**Assignment**. Copy every line of the following data that includes the string "Hooks".
------------
Lemma links_app h l1 l2 k1 k2 :
  length l1 = length l2 → links h (l1 ++ k1) (l2 ++ k2) ↔ links h l1 l2 ∧ links h k1 k2.
Proof.
  intros Hl. unfold links. split.
  - intros [Hn Hp]. apply Forall2_app_inv in Hn as [? ?]; [| done].
    apply Forall2_app_inv in Hp as [? ?]; [| done]. done.
  - intros [[] []]. split; by apply Forall2_app.
Qed.

Lemma links_cons h a b l1 l2 :
  links h (a :: l1) (b :: l2) ↔
  (next_of h !! a = Some (Some b) ∧ prev_of h !! b = Some (Some a)) ∧ links h l1 l2.
Proof. unfold links. rewrite !Forall2_cons_iff. tauto. Qed.

Lemma links_length h l1 l2 : links h l1 l2 → length l1 = length l2.
Proof. intros [Hn _]. by apply Forall2_length in Hn. Qed.

(** The pointer writes that put [n] between [a] and [b]. *)
Definition spliced_in (h : Hooks) (a n b : Z) : Hooks := {|
  prev_of := <[b := Some n]> (<[n := Some a]> (prev_of h));
  next_of := <[a := Some n]> (<[n := Some b]> (next_of h));
|}.

(** The pointer writes that take [n] out from between [a] and [b]. *)
Definition spliced_out (h : Hooks) (a n b : Z) : Hooks := {|
  prev_of := <[n := None]> (<[b := Some a]> (prev_of h));
  next_of := <[n := None]> (<[a := Some b]> (next_of h));
|}.

Lemma links_splice_in h ys' a zs ys b zs' n :
  length ys' = length ys →
  links h (ys' ++ a :: zs) (ys ++ b :: zs') →
  NoDup (ys' ++ a :: zs) → NoDup (ys ++ b :: zs') →
  n ∉ ys' ++ a :: zs → n ∉ ys ++ b :: zs' →
  links (spliced_in h a n b) (ys' ++ a :: n :: zs) (ys ++ n :: b :: zs').
Proof.
  intros Hlen Hl Hnd1 Hnd2 Hn1 Hn2.
  apply links_app in Hl as [H1 [_ H2]%links_cons]; [| done].
  rewrite elem_of_app, elem_of_cons in Hn1, Hn2.
  apply nodup_app in Hnd1 as (_ & Ha & [Haz _]%nodup_cons).
  apply nodup_app in Hnd2 as (_ & Hb & [Hbz _]%nodup_cons).
  apply links_app; [done |]. rewrite !links_cons. simpl.
  split; [| split; [split | split; [split |]]].
  - eapply links_frame, H1; simpl.
    + intros x Hx. rewrite !lookup_insert_ne; [done | naive_solver | ].
      intros ->. apply (Ha x); [done | left].
    + intros x Hx. rewrite !lookup_insert_ne; [done | naive_solver | ].
      intros ->. apply (Hb x); [done | left].
  - by rewrite lookup_insert_eq.
  - rewrite lookup_insert_ne by naive_solver. by rewrite lookup_insert_eq.
  - rewrite lookup_insert_ne by naive_solver. by rewrite lookup_insert_eq.
  - by rewrite lookup_insert_eq.
  - eapply links_frame, H2; simpl.
    + intros x Hx. rewrite !lookup_insert_ne; naive_solver.
    + intros x Hx. rewrite !lookup_insert_ne; naive_solver.
Qed.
------------
**Exercise response**.
Definition spliced_in (h : Hooks) (a n b : Z) : Hooks := {|
Definition spliced_out (h : Hooks) (a n b : Z) : Hooks := {|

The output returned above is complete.